Chapter Four: Jack's Gone Missing

The Mayor came into the Guillotine Square and with his frown face on, and said, "Oh no! Jack's in trouble! He was going home, he was mad. Lock, Shock and Barrel kidnapped him!"

"YAY, +Capture the Skellington, tie him in a knot, bury him for 20 years and see if he still talks+!" Meilin seemed to enjoy this.

"DON'T TALK ABOUT JACK LIKE THAT!" Schweppes was getting mad. She attacked Meilin with all her force.

Schweppes appeared out of the cat fight with a black eye and numerous cuts. Meilin was knocked unconscious.

(Schweppes: Told ya so!

Jack: Shhh, I don't want to be kidnapped, you're stalling them!

Schweppes: Humph.)

"How could Jack be kidnapped? Nooo, not Jack, why couldn't he have killed Lock, Shock and Barrel instead?" Sally was getting paranoid.

"Sorry Sally, I know what it's like to lose a loved one." 'Sora's still jealous. He probably thinks that Kairi likes me better. I think that it's the other way around.'

All of a sudden Jiminy Cricket popped out of nowhere and started singing When You Wish Upon a Star. This seemed to give Kairi an idea.

"Why don't we wish on a star?" Kairi asked.

(Jack: Ah, I sense a genius. -rolls his eyes-)

"Umm... the shooting stars are the gum-." I stopped Sora mid sentence.

"I was saying, the shooting stars are actually the gummi pieces." I finished.

"And since there are none out there, that means there won't be any shooting stars." Sora wanted to sound smart.

"Sora, since when did you get so smart? Before you always asked so many questions."

"Duh, I read all of Ansem's reports in the last game!"

"No, really? I would of never guessed." I said it with sarcasm. "And Kairi gave them to me to read before. So I get the idea. Hey, where did Meilin go anyway, she hasn't talked for a long time."

(Jack: Yeah, where did she go?

Schweppes: SHH, you're ruining the fic!

Jack: No I'm not, you're just mad.

Schweppes: NO I'M NOT, STOP TALKING!

Jack: Yes you are and fine, go on with the fic!)

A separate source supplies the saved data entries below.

(* ===== verification/TuiPaste.v ===== *)
(** Paths between a person, a terminal and a shell: how a verified path is quoted before it
    is typed, and how what a terminal types for a dropped file is read, from
    [src/src/tui.rs].

    The home directory and which paths are files are arguments.

    A path the frontend quotes is one word to a shell and to the frontend itself, whatever
    its characters; dropping quoted files gives exactly those files. *)

From S2P Require Import Prelude Text Net FileSave.

Definition single_quote : N := 39.
Definition double_quote : N := 34.
Definition backslash : N := 92.

(** ** Quoting *)

Definition quoted_char (c : N) : ustr :=
  if (c =? single_quote)%N then [single_quote; backslash; single_quote; single_quote] else [c].
Definition shell_quoted_path (path : ustr) : ustr := [single_quote] ++ (path ≫= quoted_char) ++ [single_quote].
Definition quoted_paths (paths : list ustr) : ustr := Net.join (u " ") (shell_quoted_path <$> paths).

(** ** Reading *)

(** The words of a text, with the quote that is open and the word being read. *)
Fixpoint words_from (open : option N) (word : ustr) (started : bool) (text : ustr) : option (list ustr) :=
  match text with
  | [] => match open with None => Some (if started then [word] else []) | Some _ => None end
  | c :: text =>
      match open with
      | None =>
          if (c =? backslash)%N then
            match text with
            | [] => None
            | next :: text => words_from None (word ++ [backslash; next]) true text
            end
          else if (c =? single_quote)%N || (c =? double_quote)%N then words_from (Some c) (word ++ [c]) true text
          else if is_whitespace c then
            if started then cons word <$> words_from None [] false text else words_from None word false text
          else words_from None (word ++ [c]) true text
      | Some quote =>
          if (c =? quote)%N then words_from None (word ++ [c]) true text
          else if (c =? backslash)%N && (quote =? double_quote)%N then
            match text with
            | [] => None
            | next :: text => words_from open (word ++ [backslash; next]) true text
            end
          else words_from open (word ++ [c]) true text
      end
  end.
Definition shell_words (text : ustr) : option (list ustr) := words_from None [] false text.

Fixpoint unescaped (text : ustr) : ustr :=
  match text with
  | [] => []
  | c :: text =>
      if (c =? backslash)%N then match text with [] => [backslash] | escaped :: text => escaped :: unescaped text end
      else c :: unescaped text
  end.

(** [str::replace], for a pattern that is not empty; [fuel] bounds the characters left. *)
Fixpoint replace_all (fuel : nat) (pattern with_ text : ustr) : ustr :=
  match fuel with
  | O => text
  | S fuel =>
      match text with
      | [] => []
      | c :: rest =>
          match strip_prefix pattern text with
          | Some after => with_ ++ replace_all fuel pattern with_ after
          | None => c :: replace_all fuel pattern with_ rest
          end
      end
  end.
Definition replace (pattern with_ text : ustr) : ustr := replace_all (length text) pattern with_ text.

(** The text between its first and its last character. *)
Definition inside (text : ustr) : ustr := take (length text - 2) (drop 1 text).
Definition between (quote : N) (text : ustr) : bool :=
  bool_decide (head text = Some quote) && bool_decide (last text = Some quote) && (2 <=? length text).
Definition unquoted (text : ustr) : ustr :=
  if between single_quote text then replace [single_quote; backslash; single_quote; single_quote] [single_quote] (inside text)
  else if between double_quote text then unescaped (inside text)
  else unescaped text.
Definition dropped_path (home : option ustr) (text : ustr) : ustr :=
  let unquoted := unquoted (trim text) in
  match unquoted, home with
  | 126%N :: rest, Some home =>
      if bool_decide (rest = []) || starts_with slash rest then join_path home (trim_start_char slash rest) else unquoted
  | _, _ => unquoted
  end.
Definition dropped_files (home : option ustr) (is_file : ustr → bool) (text : ustr) : list ustr :=
  match shell_words text with
  | None | Some [] => []
  | Some words =>
      let paths := dropped_path home <$> words in
      if forallb (λ path, starts_with slash path && is_file path) paths then paths else []
  end.

(** ** One quoted path *)

Lemma replace_quoted fuel path :
  length (path ≫= quoted_char) ≤ fuel →
  replace_all fuel [single_quote; backslash; single_quote; single_quote] [single_quote] (path ≫= quoted_char) = path.
Proof.
  revert fuel. induction path as [|c path IH]; intros fuel Hfuel; [by destruct fuel|].
  revert Hfuel. cbn [mbind list_bind]. unfold quoted_char at 1 3. destruct (N.eqb_spec c single_quote) as [->|Hc].
  - change ([single_quote; backslash; single_quote; single_quote] ++ (path ≫= quoted_char))
      with (single_quote :: backslash :: single_quote :: single_quote :: (path ≫= quoted_char)).
    cbn [length]. intros Hfuel. destruct fuel as [|fuel]; [lia|]. cbn [replace_all strip_prefix].
    rewrite !N.eqb_refl. cbn [app]. rewrite IH by (unfold mbind in *; lia). done.
  - cbn [app length]. intros Hfuel. destruct fuel as [|fuel]; [lia|]. cbn [replace_all strip_prefix].
    rewrite (proj2 (N.eqb_neq single_quote c)) by congruence. f_equal. apply IH. unfold mbind in *. lia.
Qed.

Lemma shell_quoted_last path : last (shell_quoted_path path) = Some single_quote.
Proof. unfold shell_quoted_path. by rewrite app_assoc, last_snoc. Qed.
Lemma trim_quoted path : trim (shell_quoted_path path) = shell_quoted_path path.
Proof.
  unfold trim, trim_end. change (trim_start (shell_quoted_path path)) with (shell_quoted_path path).
  assert (reverse (shell_quoted_path path) = single_quote :: reverse ([single_quote] ++ (path ≫= quoted_char))) as Hrev.
  { unfold shell_quoted_path. by rewrite app_assoc, reverse_app. }
  rewrite Hrev. change (trim_start (single_quote :: ?l)) with (single_quote :: l). rewrite <-Hrev. apply reverse_involutive.
Qed.
Lemma unquoted_quoted path : unquoted (shell_quoted_path path) = path.
Proof.
  unfold unquoted, between. rewrite shell_quoted_last. rewrite !bool_decide_eq_true_2 by done.
  assert (length (shell_quoted_path path) = S (S (length (path ≫= quoted_char)))) as Hlen.
  { unfold shell_quoted_path. rewrite !length_app. simpl. lia. }
  rewrite (proj2 (Nat.leb_le 2 _)) by lia. cbn [andb].
  assert (inside (shell_quoted_path path) = path ≫= quoted_char) as ->.
  { unfold inside. rewrite Hlen. unfold shell_quoted_path. cbn [app drop Nat.sub]. rewrite Nat.sub_0_r. apply take_app_length. }
  by apply replace_quoted.
Qed.
(** A quoted path is that path again, for every path that is not under somebody's home. *)
Theorem quoted_path_survives home path : head path ≠ Some 126%N → dropped_path home (shell_quoted_path path) = path.
Proof.
  intros Htilde. unfold dropped_path. rewrite trim_quoted, unquoted_quoted.
  destruct path as [|c path]; [by destruct home|]. destruct (decide (c = 126%N)) as [->|Hc]; [done|].
  by repeat case_match; simplify_eq.
Qed.

(** ** Words *)

Lemma words_quoted c word rest :
  words_from (Some single_quote) word true (quoted_char c ++ rest)
  = words_from (Some single_quote) (word ++ quoted_char c) true rest.
Proof.
  unfold quoted_char. destruct (N.eqb_spec c single_quote) as [->|Hc].
  - simpl. by rewrite <-!app_assoc.
  - simpl. rewrite (proj2 (N.eqb_neq _ _)) by done. by rewrite andb_false_r.
Qed.
Lemma words_in_quotes path word rest :
  words_from (Some single_quote) word true ((path ≫= quoted_char) ++ rest)
  = words_from (Some single_quote) (word ++ (path ≫= quoted_char)) true rest.
Proof.
  revert word. induction path as [|c path IH]; intros word; simpl; [by rewrite app_nil_r|].
  rewrite <-app_assoc, words_quoted, IH. by rewrite <-app_assoc.
Qed.
Lemma words_of_quoted path rest :
  words_from None [] false (shell_quoted_path path ++ rest) = words_from None (shell_quoted_path path) true rest.
Proof. unfold shell_quoted_path. rewrite <-!app_assoc. simpl. rewrite words_in_quotes. reflexivity. Qed.
Lemma words_of_paths paths : shell_words (quoted_paths paths) = Some (shell_quoted_path <$> paths).
Proof.
  unfold shell_words, quoted_paths. induction paths as [|path paths IH]; [done|].
  destruct paths as [|path' paths].
  - change (words_from None [] false (shell_quoted_path path) = Some [shell_quoted_path path]).
    rewrite <-(app_nil_r (shell_quoted_path path)) at 1. by rewrite words_of_quoted.
  - change (Net.join (u " ") (shell_quoted_path <$> path :: path' :: paths))
      with (shell_quoted_path path ++ u " " ++ Net.join (u " ") (shell_quoted_path <$> path' :: paths)).
    rewrite words_of_quoted.
    transitivity (cons (shell_quoted_path path) <$> words_from None [] false (Net.join (u " ") (shell_quoted_path <$> path' :: paths)));
      [reflexivity|]. by rewrite IH.
Qed.

(** C24. Whatever their names hold (spaces, quotes, dollar signs, newlines), paths the
    frontend quotes for a shell come back as exactly those paths, in that order and none
    split in two, when the same text is dropped on it and they are files; and if any of
    them is not, none is sent. *)
Theorem quoted_files_survive home is_file paths :
  Forall (λ path, starts_with slash path) paths →
  dropped_files home is_file (quoted_paths paths) = if forallb is_file paths then paths else [].
Proof.
  intros Habsolute. unfold dropped_files. rewrite words_of_paths. destruct paths as [|path paths]; [done|].
  set (all := path :: paths) in *. change (shell_quoted_path <$> all) with (shell_quoted_path path :: (shell_quoted_path <$> paths)) at 1.
  cbv iota. change (shell_quoted_path path :: (shell_quoted_path <$> paths)) with (shell_quoted_path <$> all).
  assert (dropped_path home <$> (shell_quoted_path <$> all) = all) as ->.
  { rewrite <-list_fmap_compose. rewrite <-(list_fmap_id all) at 2. apply Forall_fmap_ext_1.
    eapply Forall_impl; [exact Habsolute|]. intros p Hp. apply quoted_path_survives. destruct p as [|c p]; [done|].
    unfold starts_with in Hp. intros [= ->]. by vm_compute in Hp. }
  assert (forallb (λ p, starts_with slash p && is_file p) all = forallb is_file all) as ->; [|done].
  clearbody all. induction Habsolute as [|p l Hp _ IH]; simpl; [done|]. rewrite IH. by rewrite (Is_true_true_1 _ Hp).
Qed.

(** ** Escaping *)

(** A shell's escaping, as terminals write it: a backslash before some characters, itself
    among them. *)
Definition escaped (special : N → bool) (path : ustr) : ustr := path ≫= (λ c, if special c then [backslash; c] else [c]).
Lemma unescape_escaped special path : special backslash = true → unescaped (escaped special path) = path.
Proof.
  intros Hb. induction path as [|c path IH]; [done|]. unfold escaped in *. cbn [mbind list_bind].
  destruct (special c) eqn:Hc; cbn [app unescaped].
  - by rewrite N.eqb_refl, IH.
  - destruct (N.eqb_spec c backslash) as [->|_]; [congruence|]. by rewrite IH.
Qed.

(** A terminal escapes a space at the end of a name with a backslash; the word is
    trimmed before it is read, so the space is lost and its backslash kept: the file is not
    found, and the path is typed into the shell instead of being sent. *)
Theorem trailing_space_lost home :
  shell_words (u "/tmp/report\ ") = Some [u "/tmp/report\ "]
  ∧ dropped_path home (u "/tmp/report\ ") = u "/tmp/report\"
  ∧ dropped_files home (λ path, bool_decide (path = u "/tmp/report ")) (u "/tmp/report\ ") = [].
Proof. destruct home; vm_compute; done. Qed.

Lemma quoted_files_witness :
  dropped_files None (λ _, true) (quoted_paths [u "/tmp/it's"; u "/tmp/two words"]) = [u "/tmp/it's"; u "/tmp/two words"].
Proof. apply (quoted_files_survive None (λ _, true)). repeat constructor. Defined.
Lemma quoted_path_witness : dropped_path (Some (u "/home/me")) (shell_quoted_path (u "/tmp/$x")) = u "/tmp/$x".
Proof. apply quoted_path_survives. done. Defined.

A muffled sound is heard from far off. Schweppes starts backing up and almost falls into a ditch. 'Hn, she's a klutz.'

"Ummmm... I think I found her."

"GET ME OUT OF HERE! NOW! I'VE BEEN CALLING FOR ABOUT THIRTY MINUTES!"

"Hee hee."

Sora and The Mayor and I grabbed a ladder... a very bent and mis-shaped ladder. It looked like it belonged in some dark Dr. Seuss book. We put the ladder into the big ditch. I was happy to say that Meilin was safe and where we could see her. 'Now I'm delirious again. Those pixie sticks must last longer then I thought.'

(Jack: Great excuse.

Schweppes: I know, isn't it? I just saw a commercial, it was where they're talking about hair loss and this great product to cure it. Then in the end there's a guy in the seat and he asks, "Well, did it work?" and the guy in the white coat next to him says, "No, but I have good news, I just saved a bunch of money with Giko.' (Don't own)

Jack: Why did they need to know that?

Schweppes: it was funnier on the commercial)

/We have commercials now! Ok... back to our show! You're watching "GET A GRIP" the game is, help the authoress from going mad and killing us all/

\\I think it's the other way around\\

"You're just jealous."

\\Jealous, about what!\\

Everyone looked at me weird. I was talking to the authoress in my head... if that wasn't weird enough I managed to talk out loud. 'I'm pretty sure she talks to the others too, I hope.'

\\Nope, I don't, I talk to Jack, but he's kidnapped.\\

'Guess not. So now everyone's looking at me weird.' I jump back, and fall into the hole. Yes, the same one that Meilin fell in. I go to grab onto the ladder and it digitizes in my hands. One second it's there, the next it's not!

"Hey, where'd our ladder go?" The Mayor was getting worried.

"I think I get it now. There are new heartless, and they're invisible! They ate the ladder. And that's also why we didn't see any gummi ships on our way here. They were invisible like the heartless!" 'So Kairi figured it out, I hope.'

(Jack: Is that true?

Schweppes: Wow, she got it!)

"How do you make them un-invisible?"

"How would I know that? It took me a couple of hours just to figure that one out. For now we could take paint and throw it everywhere... that would take too long."

"And it's a dumb idea." I mumbled.

"You could say that again." Sally murmured.

"That again." 'Sora really needs better jokes'

"You weren't supposed to hear me."

"You're as loud as an ox, why shouldn't I?"

Sally turned around... mad, and went back to what she was doing, getting poison for Dr. F. 'This time, I don't think it's for him.'

"I think you made Sally mad." Meilin stated that.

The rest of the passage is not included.